BEGIN ENTRIES PROVIDED

(* ===== verification/Fusion.v ===== *)
(** * crates/plurifold-runtime/src/planner.rs: graph coarsening

    Estimating the separate execution of a linear chain of roles by dynamic
    programming, enumerating fused prefixes, and building the pipeline task. *)

From S2P Require Import Prelude Float64 World Text Core Scheduler Partition Placement.

Open Scope string_scope.
Open Scope list_scope.
Open Scope Z_scope.

Record ReadyFusionSelection := mkReadyFusionSelection {
  rfs_implementations : list string;
  rfs_task : TaskSpec;
  rfs_resource_id : ResourceId;
  rfs_cost : PlacementBreakdown;
  rfs_estimated_avoided_transfer_ms : f64;
  rfs_estimated_vs_separate_ms : f64;
}.

Record SeparateChainState := mkSeparateChainState {
  scs_implementation_index : Z;           (* usize; [usize::MAX] is a sentinel *)
  scs_resource_id : ResourceId;
  scs_output_bytes : Z;
  scs_total_ms : f64;
  scs_cross_transfer_ms : f64;
  scs_has_cross_resource_edge : bool;
  scs_has_fusion_trigger_edge : bool;
}.

Record SeparateChainPaths := mkSeparateChainPaths {
  scp_best : SeparateChainState;
  scp_best_cross_resource : option SeparateChainState;
}.

Record FusedImplementationChoice := mkFusedImplementationChoice {
  fic_names : list string;
  fic_tasks : list TaskTemplate;
  fic_requirements : ResourceRequirements;
}.

(** [FusionContext]: a planning context and the advisor. *)
Record FusionContext := mkFusionContext {
  fc_context : PlanningContext;
  fc_advisor : FusionAdvisor;
}.

(** ** Combining requirements *)

Definition combine_architecture (left_ right_ : option Architecture) : option (option Architecture) :=
  match left_, right_ with
  | Some l, Some r => if bool_decide (l = r) then Some (Some l) else None
  | Some value, None | None, Some value => Some (Some value)
  | None, None => Some None
  end.

Definition combine_accelerator (left_ right_ : option AcceleratorRequirement) :
    option (option AcceleratorRequirement) :=
  match left_, right_ with
  | Some l, Some r =>
      if bool_decide (ar_kind l = ar_kind r) then
        Some (Some (mkAcceleratorRequirement (ar_kind l)
                      (Z.max (ar_min_count l) (ar_min_count r))
                      (Z.max (ar_min_memory_bytes_per_device l) (ar_min_memory_bytes_per_device r))))
      else None
  | Some value, None | None, Some value => Some (Some value)
  | None, None => Some None
  end.

Definition combine_requirements (left_ right_ : ResourceRequirements) : option ResourceRequirements :=
  architecture ← combine_architecture (req_architecture left_) (req_architecture right_);
  accelerator ← combine_accelerator (req_accelerator left_) (req_accelerator right_);
  Some (mkResourceRequirements architecture
          (Z.max (req_min_memory_bytes left_) (req_min_memory_bytes right_))
          accelerator
          (req_required_features left_ ∪ req_required_features right_)).

(** [fusable_template] *)
Definition fusable_template (task : TaskTemplate) : bool :=
  bool_decide (tt_effects task = Pure) && starts_with "builtin:" (tt_artifact task).

(** [fused_implementation_choices]: the choices for the first role, extended
    role by role while their requirements combine. *)
Definition first_choice (implementation : RoleImplementation) : FusedImplementationChoice :=
  mkFusedImplementationChoice [ri_name implementation] [ri_task implementation]
    (tt_requirements (ri_task implementation)).

Definition extend_choice (choice : FusedImplementationChoice) (implementation : RoleImplementation) :
    option FusedImplementationChoice :=
  requirements ← combine_requirements (fic_requirements choice)
                   (tt_requirements (ri_task implementation));
  Some (mkFusedImplementationChoice (fic_names choice ++ [ri_name implementation])
          (fic_tasks choice ++ [ri_task implementation]) requirements).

END ENTRIES PROVIDED

ABOUT THIS TASK: Every line in the data that holds "Scope" should be copied out.

ANSWER FOR THIS EXERCISE:
Open Scope string_scope.
Open Scope list_scope.
Open Scope Z_scope.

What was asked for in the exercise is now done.